First of all, you should read up on sqlite concurrency. The default concurrency model easily gets you in deadlocks (which is being avoided and throws the exception) because a write operation needs a write lock which must happen without any reading transactions are active. They have implemented a new wal mode which gets rid of that.
W.r.t. the sqlite error, we are providing the actual error message of sqlite in the exception,
However it does not eliminate the dead lock risk since regularly it needs to merge the write-ahead log in the main datab9
ase file. We haven't actually seen this problem ever happening though.
You really need to move to a real servrt-base database such as Postgres to avoid these problems entirely.
With respect to the error msg, you would want to get the error code in the exception? That is something we should make available indeed.
Regards,
Koen
RE: SQLITE3 and multithreading - errors, mutexes, serialization, error codes? - Added by John Davidson almost 12 years ago
Thanks Koen,
I started to think that might be the case, and looked into Postgres a couple of days ago. I stumbled on some benchmarks which showed the Postgres Dbo backend was slow, 3x or 4x slower than SQLITE3, if I recall due to it not being digital or something (?). Should I expect a big performance hit moving from SQLITE3 to Postgres, assuming the Postgres server is running on the same machine as the Wt app?
What is the fastest backend? Each of my apps' jobs can involve upwards of 20,000 queries, so they're slow enough as it is!
John
RE: SQLITE3 and multithreading - errors, mutexes, serialization, error codes? - Added by Koen Deforche almost 12 years ago
Hey,
Another option which I thought of was to use Sqlite3 with a connection pool of size 1. That will effectively serialize all transactions (wt only takes a connection for the duration of a transaction).
But I do believe that postgres will scale up better as it allows concurrency. There is indeed serialization overhead in the protocol which is especially costly for datetime data but not so much otherwise. Another option is mysql which has the reputation of being faster for simple SQL operations although I don't know if that's still true.
Regards,
Koen
RE: SQLITE3 and multithreading - errors, mutexes, serialization, error codes? - Added by John Davidson almost 12 years ago
Thanks Koen
I set the connectionpool size to 1 and indeed, the exceptions disappeared! But loading the web UI became quite slow... I think I will investigate Postgres further.
Meanwhile, I am trying to catch the exceptions, but I'm getting no results.

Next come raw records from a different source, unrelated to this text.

(** ** Runs

    [EvNode] is a change of the node's network by others: sandboxes come and go, and the
    NICs of the driver may vanish; it keeps the node tidy.  The runtime is heard from
    when the NRI plugin was started ([EvStartNRI]), which [NewDriver] does last, while
    kubelet's calls are served from its beginning. *)

Inductive event :=
  | EvPrepare (envs : nat → PrepareEnv) (claims : list ResourceClaim)
  | EvUnprepare (uids : list string)
  | EvRefresh (api : Api) (publish : DriverResources → option error)
  | EvSynchronize (pods : list PodSandbox)
  | EvRetry
  | EvRunPodSandbox (sb : PodSandbox)
  | EvStopPodSandbox (sb : PodSandbox)
  | EvStartNRI
  | EvClose
  | EvNode (w : W)
  | EvRestart (config : Config) (api : Api) (p : P) (files : gmap string CDISpec).

(** A new process after the old one ended: everything in memory is gone, the disk and the
    node's network stay. *)
Inductive step : System P D W → event → System P D W → Prop :=
  | step_prepare sys envs claims :
      step sys (EvPrepare envs claims) (PrepareResourceClaims envs sys claims).2
  | step_unprepare sys uids :
      step sys (EvUnprepare uids) (UnprepareResourceClaims sys uids).2
  | step_refresh sys api publish :
      step sys (EvRefresh api publish) (with_state sys (refresh_round api publish (sys_state sys)).2)
  | step_synchronize sys pods :
      sys_nri sys = true →
      step sys (EvSynchronize pods) (with_plugin sys (Synchronize (plugin_of sys) pods))
  | step_retry sys :
      sys_nri sys = true → step sys EvRetry (with_plugin sys (retryFailed (plugin_of sys)))
  | step_run sys sb :
      sys_nri sys = true →
      step sys (EvRunPodSandbox sb) (with_plugin sys (RunPodSandbox (plugin_of sys) sb).2)
  | step_stop sys sb :
      sys_nri sys = true →
      step sys (EvStopPodSandbox sb) (with_plugin sys (StopPodSandbox (plugin_of sys) sb).2)
  | step_node sys w :
      tidy w →
      step sys (EvNode w) {| sys_state := sys_state sys; sys_world := w; sys_nri := sys_nri sys;
                             sys_ready := sys_ready sys; sys_failed := sys_failed sys |}
  | step_close sys : sys_nri sys = true → step sys EvClose (with_plugin sys (onClose (plugin_of sys)))
  | step_restart sys config api p files st :
      NewDeviceState config api p (disk (sys_state sys)) files (Some NewNICStore) = Ok st →
      step sys (EvRestart config api p files)
        {| sys_state := st; sys_world := sys_world sys; sys_nri := false; sys_ready := false; sys_failed := ∅ |}
  | step_nri sys :
      sys_nri sys = false →
      step sys EvStartNRI {| sys_state := sys_state sys; sys_world := sys_world sys; sys_nri := true;
                             sys_ready := false; sys_failed := ∅ |}.

(** The claims that are gone after a call to unprepare: those whose last unprepare failed. *)
Fixpoint forget_all sys (uids : list string) (gone : gset string) : gset string :=
  match uids with
  | [] => gone
  | uid :: uids =>
      let '(r, sys) := unprepareResourceClaim sys uid in
      forget_all sys uids (gone_by gone uid r)
  end.

Definition gone_after sys (ev : event) (gone : gset string) : gset string :=
  match ev with
  | EvUnprepare uids => forget_all sys uids gone
  | EvRestart _ _ _ _ => ∅
  | _ => gone
  end.

(** No prepare was made since a claim is gone. *)
Definition clean_after (ev : event) (gone : gset string) (clean : bool) : bool :=
  match ev with
  | EvPrepare _ _ => bool_decide (gone = ∅)
  | EvUnprepare _ => bool_decide (gone = ∅) || clean
  | EvRestart _ _ _ _ => true
  | _ => clean
  end.

(** A new process is only considered when no prepare was made with a claim gone, for such a
    prepare may give a pod a second NIC with the interface name of a NIC that is gone, and
    the new process would have both. *)
Definition may_run (ev : event) (gone : gset string) (clean : bool) : Prop :=
  match ev with EvRestart _ _ _ _ => gone = ∅ ∨ clean = true | _ => True end.

(** The first process on a node without a checkpoint, and what runs lead to: the claims
    whose last unprepare failed, whether no prepare was made since, and the system. *)
Inductive runs : gset string → bool → System P D W → Prop :=
  | runs_start config api p d files st w checkpoints :
      ListCheckpoints d = Ok checkpoints → DriverPluginCheckpointFile ∉ checkpoints →
      NewDeviceState config api p d files (Some NewNICStore) = Ok st → tidy w →
      runs ∅ true {| sys_state := st; sys_world := w; sys_nri := false; sys_ready := false; sys_failed := ∅ |}
  | runs_step gone clean sys ev sys' :
      runs gone clean sys → may_run ev gone clean → step sys ev sys' →
      runs (gone_after sys ev gone) (clean_after ev gone clean) sys'.

(** The states without a claim whose last unprepare failed. *)
Definition reachable sys : Prop := ∃ clean, runs ∅ clean sys.

End driver.

(** ** The invariant *)

Section invariant.
Context `{K : K8s} `{G : GoImpl} `{PO : Poller} `{CDI0 : CDI} `{CD : ConfigDecoder}.
Context {P D W : Type} `{PF : Profile P} `{ML : CheckpointLaws D} `{AL : AttacherLaws W}.
Implicit Types sys : System P D W.

Lemma prepare_all_inv gone envs i sys claims results :
  inv_but gone (sys_state sys) → inv_but gone (sys_state (prepare_all envs i sys claims results).2).
Proof.
  revert i sys results. induction claims as [|c claims IH]; intros i sys results Hinv; simpl; [done|].
  destruct (prepareResourceClaim (envs i) sys c) as [r sys1] eqn:E. apply IH.
  unfold prepareResourceClaim in E. destruct (_ && _); [by simplify_eq|].
  destruct (Prepare _ _ _) as [[ds|e] st] eqn:Ep; eapply Prepare_inv in Ep; [|done| |done];
    injection E as <- <-; done.
Qed.

Lemma unprepareResourceClaim_inv gone sys uid r sys' :
  unprepareResourceClaim sys uid = (r, sys') → inv_but gone (sys_state sys) →
  inv_but (gone_by gone uid r) (sys_state sys') ∧ (recoverable (disk (sys_state sys)) → recoverable (disk (sys_state sys'))).
Proof.
  unfold unprepareResourceClaim. destruct (Unprepare _ _) as [e st] eqn:E. intros Hr Hinv.
  pose proof (Unprepare_recoverable _ _ _ _ E) as Hrec. eapply Unprepare_inv in E; [|done].
  by destruct e; injection Hr as <- <-.
Qed.

Lemma unprepare_all_inv gone sys uids results :
  inv_but gone (sys_state sys) →
  inv_but (forget_all sys uids gone) (sys_state (unprepare_all sys uids results).2) ∧
  (recoverable (disk (sys_state sys)) → recoverable (disk (sys_state (unprepare_all sys uids results).2))).
Proof.
  revert gone sys results. induction uids as [|u uids IH]; intros gone sys results Hinv; simpl; [done|].
  destruct (unprepareResourceClaim sys u) as [r sys1] eqn:E. eapply unprepareResourceClaim_inv in E as [Hi Hr]; [|done].
  destruct (IH _ sys1 (<[u:=r]> results) Hi) as [H1 H2]. auto.
Qed.

(** The driver's calls do not touch the node's network. *)
Lemma prepare_all_world envs i sys claims results :
  sys_world (prepare_all envs i sys claims results).2 = sys_world sys.
Proof.
  revert i sys results. induction claims as [|c claims IH]; intros i sys results; simpl; [done|].
  destruct (prepareResourceClaim (envs i) sys c) as [r sys1] eqn:E. rewrite IH. clear IH.
  unfold prepareResourceClaim in E. destruct (_ && _); [by simplify_eq|].
  by destruct (Prepare _ _ _) as [[ds|e] st]; injection E as <- <-.
Qed.

Lemma unprepare_all_world sys uids results :
  sys_world (unprepare_all sys uids results).2 = sys_world sys.
Proof.
  revert sys results. induction uids as [|u uids IH]; intros sys results; simpl; [done|].
  destruct (unprepareResourceClaim sys u) as [r sys1] eqn:E. rewrite IH. clear IH.
  unfold unprepareResourceClaim in E. by destruct (Unprepare _ _) as [[e|] st]; injection E as <- <-.
Qed.

(** Sandbox events change neither the specs nor the checkpoint. *)
Lemma with_plugin_inv gone sys p :
  byPod (nri_store p) = byPod (nri_store (plugin_of sys)) →
  inv_but gone (sys_state sys) → inv_but gone (sys_state (with_plugin sys p)).
Proof.
  unfold plugin_of. intros Hb (store & Hs & Hwf & Hcov). simpl in Hb. rewrite Hs in Hb. simpl in Hb.
  exists (nri_store p). split_and!; [done|by eapply byPod_wf|].
  intros claims uid ds pd sp Hg Hu Hn Hpd Hsp. rewrite (byPod_Specs _ _ _ Hb). by eapply Hcov.
Qed.

Lemma refresh_round_inv gone api publish (st : DeviceState P D) :
  inv_but gone st →
  inv_but gone (refresh_round api publish st).2 ∧ disk (refresh_round api publish st).2 = disk st.
Proof.
  intros Hinv. unfold refresh_round. destruct (RefreshDevices api st) as [r st'] eqn:E.
  assert (disk st' = disk st) as Hd.
  { revert E. unfold RefreshDevices. destruct (EnumerateDevices _ _) as [[res|] p]; [destruct (DeepEqual _ _)|]; by intros [= _ <-]. }
  eapply RefreshDevices_inv in E; [|done]. destruct r as [[r ch]|e]; [|done]. destruct ch; simpl; [destruct (publish r)|]; done.
Qed.

(** What every run keeps. *)
Definition sound (gone : gset string) (clean : bool) sys : Prop :=
  inv_but gone (sys_state sys) ∧ (clean = true → recoverable (disk (sys_state sys))).

Lemma sound_locked gone clean sys p :
  byPod (nri_store p) = byPod (nri_store (plugin_of sys)) → sound gone clean sys → sound gone clean (with_plugin sys p).
Proof. intros Hb [Hi Hr]. split; [by apply with_plugin_inv|done]. Qed.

Can you tell me if this code is right for displaying errors?
try {
session.createTables();
}
catch (Wt::Dbo::Exception exError) {
std::cout << "ERROR CREATING DATABASE - CODE: " + exError.code() + "\n";
}
try {
session.execute("CREATE INDEX fS ON files(size)");
session.execute("CREATE INDEX fP ON files(path)");
session.execute("CREATE INDEX fN ON files(name)");
}
catch (Wt::Dbo::Exception exError) {
std::cout << "ERROR CREATING INDEX- CODE: " + exError.code() + "\n";
}
Also, while I'm asking, why is
session.execute("CREATE INDEX fS ON files(size)");
(and all the index creation commands) throwing an exception in the first place? It's a valid SQLITE3 command. Do I have my session.execute syntax wrong? Or is there an issue with adding indexes immediately after creating a table? Should I do it some other way?
thanks
John
RE: SQLITE3 and multithreading - errors, mutexes, serialization, error codes? - Added by Matt Russell over 10 years ago
We had a similar problem. Our solution to get around the DB locks in our multi-threaded (some headless) app was to overload the "Wt::Dbo::Transaction" with an object that sets a [recursive] mutex if we specify a write operation is going to be run.
i.e.
MySqliteTransaction transaction{session, true}
...
object.modify()->some_property = something_else;
...
transaction.commit();
The MySqliteTransaction sees the true and locks a mutex.
Our app isn't meant to be used by many users though.. Performance issues would surely manifest if we had many concurrent users.